» Data shown
▬▬▬▬▬▬▬▬▬▬

Lemma segment_ok s f r cs c f' r' :
  cs !! c = Some f → registry_ok r cs → run_segment s f r = (f', r') → registry_ok r' (<[c := f']> cs).
Proof.
  intros Hc Hok. destruct s; cbn [run_segment].
  - destruct (start_begin server f r) as [[o f1] r1] eqn:Hs. intros [= <- <-]. by eapply start_begin_ok.
  - unfold start_end. destruct (_ && _); [|intros [= <- <-]; by eapply registry_ok_same].
    destruct (publish_metrics_snapshot rd f r) as [o r1] eqn:Hp. apply (publish_ok _ _ _ _ _ cs) in Hp; [|done].
    destruct o; intros [= <- <-]; by eapply registry_ok_same.
  - destruct (publish_metrics_snapshot rd f r) as [o r1] eqn:Hp. apply (publish_ok _ _ _ _ _ cs) in Hp; [|done].
    intros [= <- <-]; by eapply registry_ok_same.
  - intros [= <- <-]; by eapply registry_ok_same.
  - intros [= <- <-]. unfold poller_stop. case_decide; by eapply registry_ok_same.
  - intros [= <- <-]. unfold engine_shutdown. case_decide; by eapply registry_ok_same.
  - by eapply release_ok.
Qed.

Lemma new_world_ok configs : registry_ok (wd_registry (new_world configs)) (wd_consumers (new_world configs)).
Proof.
  assert (∀ p, holders p (wd_consumers (new_world configs)) = 0) as Hh.
  { intros p. unfold new_world, wd_consumers. induction configs as [|[cfg mode] configs IH]; [done|].
    rewrite fmap_cons, holders_cons, IH, holds_none by done. done. }
  assert (∀ g, g ∈ wd_consumers (new_world configs) → ∃ cfg mode, g = new_facade cfg mode) as Hg.
  { intros g Hg. apply list_elem_of_fmap in Hg as ([cfg mode] & -> & _). by exists cfg, mode. }
  split.
  - intros p. rewrite Hh. reflexivity.
  - intros p. rewrite Hh. split; [by intros []|lia].
  - intros g i Hin Hi. destruct (Hg g Hin) as (cfg & mode & ->). discriminate Hi.
  - intros g Hin. by destruct (Hg g Hin) as (cfg & mode & ->).
  - intros p p' i Hp. discriminate Hp.
  - intros p i Hp. discriminate Hp.
  - intros i e Hi. discriminate Hi.
Qed.

Lemma world_run_ok configs sections :
  let w := world_run (new_world configs) sections in registry_ok (wd_registry w) (wd_consumers w).
Proof.
  cbv zeta. unfold world_run. pose proof (new_world_ok configs) as Hok. revert Hok. generalize (new_world configs).
  induction sections as [|[c s] sections IH]; intros w Hok; [done|]. apply IH. unfold world_step. cbn [fst snd].
  destruct (wd_consumers w !! c) as [f|] eqn:Hc; [|done].
  destruct (run_segment s f (wd_registry w)) as [f' r'] eqn:Hs. by eapply segment_ok.
Qed.

(** C39. Consumers of one process share exporters soundly: in whatever way the sections of their starts,
    failed starts, metrics loops and stops interleave, the reference count of a port is the number
    of consumers that hold its exporter; an exporter is cached exactly while somebody holds it; a
    consumer, its work manager and its poller hold the same exporter, the one cached for its port,
    whose server has not been shut down; and an exporter nobody holds has no server left. *)
Theorem exporters_shared_soundly configs sections :
  let w := world_run (new_world configs) sections in
  let r := wd_registry w in
  (∀ port, default 0 (od_get port (rg_refcounts r)) = holders port (wd_consumers w)
     ∧ (is_Some (od_get port (rg_exporters r)) ↔ 0 < holders port (wd_consumers w)))
  ∧ (∀ f i, f ∈ wd_consumers w → fc_exporter f = Some i →
       fc_manager_exporter f = Some i ∧ fc_poller_exporter f = Some i
       ∧ od_get (mc_port (fc_config f)) (rg_exporters r) = Some i
       ∧ ∃ e, rg_store r !! i = Some e ∧ ex_server_calls e = [])
  ∧ (∀ i e, rg_store r !! i = Some e → (∀ f, f ∈ wd_consumers w → fc_exporter f ≠ Some i) → ex_http_server e = false).
Proof.
  cbv zeta. pose proof (world_run_ok configs sections) as [H1 H2 H3 H4 H5 H6 H7].
  set (w := world_run (new_world configs) sections) in *.
  split; [by intros port|]. split.
  - intros f i Hf Hi. destruct (H3 f i Hf Hi) as [_ Hc]. destruct (H4 f Hf) as [-> ->]. split_and!; try done. by eapply H6.
  - intros i e He Hn. apply (H7 i e He). intros port Hp.
    assert (0 < holders port (wd_consumers w)) as Hpos by (by apply H2; eexists).
    assert (∃ f, f ∈ wd_consumers w ∧ holds port f = true) as (f & Hf & Hh).
    { clear -Hpos. induction (wd_consumers w) as [|f cs IH]; [done|]. rewrite holders_cons in Hpos.
      destruct (holds port f) eqn:Hh; [exists f; split; [left|done]|]. cbn in Hpos. destruct IH as (g & ? & ?); [lia|].
      exists g. split; [by right|done]. }
    unfold holds in Hh. apply andb_prop in Hh as [[Hen Hport]%andb_prop Hs]. apply bool_decide_eq_true in Hs as [j Hj].
    apply (Hn f Hf). destruct (H3 f j Hf Hj) as [_ Hjc]. apply Z.eqb_eq in Hport. rewrite Hport in Hjc. congruence.
Qed.
End world.

(** ** Start and stop *)

Section lifecycle.
Context `{PL : PrometheusLib}.
Implicit Types (r : Registry) (f : Facade) (a : Answers).

(** Nothing is left of a run: no task, no exporter, and the engine is down. *)
Definition at_rest f : Prop :=
  fc_task f = false ∧ fc_exporter f = None ∧ fc_manager_exporter f = None ∧ fc_poller_exporter f = None
  ∧ fc_engine_down f = true.

Definition same_counts r r' : Prop :=
  ∀ port, default 0 (od_get port (rg_refcounts r')) = default 0 (od_get port (rg_refcounts r)).

Lemma same_counts_refl r : same_counts r r.
Proof. done. Qed.

Lemma shutdown_and_release_rest a f r o f' r' :
  shutdown_and_release a f r = (o, f', r') → an_engine_shutdown a = Done → fc_task f = false →
  o = Done ∧ at_rest f' ∧ r' = release_exporter (fc_config f) (fc_exporter f) r ∧ fc_poller_stopped f' = fc_poller_stopped f.
Proof.
  unfold shutdown_and_release. intros Hs Hd Ht. rewrite Hd in Hs. unfold engine_shutdown in Hs. cbn in Hs.
  injection Hs as <- <- <-. by split_and!.
Qed.

(** A stop takes everything down and reports what happened: when the poller's stop returns or
    raises and the engine's shutdown returns, the engine is down, the metrics task and the exporter
    are released, the work manager and the poller have dropped the exporter, and the poller's
    exception, if any, is raised after that; when the stop is cut short by a cancellation, a failing
    metrics read or a failing shutdown, the consumer still holds its exporter, so that stopping it
    again releases it. *)
Theorem stop_releases a f r o f' r' :
  stop a f r = (o, f', r') →
  (an_poller_stop a ≠ Cancelled → an_engine_shutdown a = Done → (fc_exporter f = None ∨ is_Some (rd_metrics (an_reading a))) →
     o = an_poller_stop a ∧ at_rest f' ∧ (an_poller_stop a = Done → fc_poller_stopped f' = true))
  ∧ (at_rest f' ∨ (o ≠ Done ∧ fc_exporter f' = fc_exporter f ∧ fc_task f' = false)).
Proof.
  intros Hs. unfold stop in Hs. set (f1 := poller_stop (an_poller_stop a) (stop_metrics_loop f)) in *.
  assert (fc_exporter f1 = fc_exporter f ∧ fc_task f1 = false ∧ (an_poller_stop a = Done → fc_poller_stopped f1 = true)) as (E1 & E2 & E3).
  { unfold f1, poller_stop. by case_decide. }
  destruct (decide (an_poller_stop a = Cancelled)) as [Hc|Hc].
  { rewrite Hc in Hs. injection Hs as <- <- <-. split; [done|]. by right. }
  destruct (publish_metrics_snapshot (an_reading a) f1 r) as [op r1] eqn:Hp.
  assert (match an_poller_stop a with Cancelled => (Cancelled, f1, r)
    | pr => match op with Done => let '(o', f2, r2) := shutdown_and_release a f1 r1 in (if decide (o' = Done) then pr else o', f2, r2)
            | _ => (op, f1, r1) end end = (o, f', r')) as Hs' by exact Hs.
  assert (op = Done ∨ (op = RaisesError ∧ fc_exporter f ≠ None ∧ rd_metrics (an_reading a) = None)) as Hop.
  { revert Hp. unfold publish_metrics_snapshot. rewrite E1. destruct (fc_exporter f); [|intros [= <- _]; by left].
    destruct (rd_metrics (an_reading a)); intros [= <- _]; [by left|by right]. }
  destruct Hop as [->|(-> & Hne & Hnr)].
  2:{ assert (o = RaisesError ∧ f' = f1) as [-> ->] by (destruct (an_poller_stop a); [injection Hs' as <- <- _; by split..|done]).
      split; [|by right]. intros _ _ [?|[? Hr]]; congruence. }
  destruct (shutdown_and_release a f1 r1) as [[o2 f2] r2] eqn:Hd.
  assert (o = (if decide (o2 = Done) then an_poller_stop a else o2) ∧ f' = f2) as [-> ->]
    by (destruct (an_poller_stop a); [injection Hs' as <- <- _; by split..|done]).
  destruct (an_engine_shutdown a) eqn:Hed.
  - destruct (shutdown_and_release_rest a f1 r1 _ _ _ Hd Hed E2) as (-> & H1 & _ & H2). rewrite decide_True by done.
    split; [|by left]. intros _ _ _. split; [done|]. split; [done|]. rewrite H2. exact E3.
  - unfold shutdown_and_release, engine_shutdown in Hd. rewrite Hed in Hd. cbn in Hd. injection Hd as <- <- <-.
    split; [done|]. by right.
  - unfold shutdown_and_release, engine_shutdown in Hd. rewrite Hed in Hd. cbn in Hd. injection Hd as <- <- <-.
    split; [done|]. by right.
Qed.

▬▬▬▬▬▬▬▬▬▬

When you reach the line that contains "- intros [= <- <-];", stop; output it and every line before it from the start of the data, exactly as written.

» Expected answer
Lemma segment_ok s f r cs c f' r' :
  cs !! c = Some f → registry_ok r cs → run_segment s f r = (f', r') → registry_ok r' (<[c := f']> cs).
Proof.
  intros Hc Hok. destruct s; cbn [run_segment].
  - destruct (start_begin server f r) as [[o f1] r1] eqn:Hs. intros [= <- <-]. by eapply start_begin_ok.
  - unfold start_end. destruct (_ && _); [|intros [= <- <-]; by eapply registry_ok_same].
    destruct (publish_metrics_snapshot rd f r) as [o r1] eqn:Hp. apply (publish_ok _ _ _ _ _ cs) in Hp; [|done].
    destruct o; intros [= <- <-]; by eapply registry_ok_same.
  - destruct (publish_metrics_snapshot rd f r) as [o r1] eqn:Hp. apply (publish_ok _ _ _ _ _ cs) in Hp; [|done].
    intros [= <- <-]; by eapply registry_ok_same.
  - intros [= <- <-]; by eapply registry_ok_same.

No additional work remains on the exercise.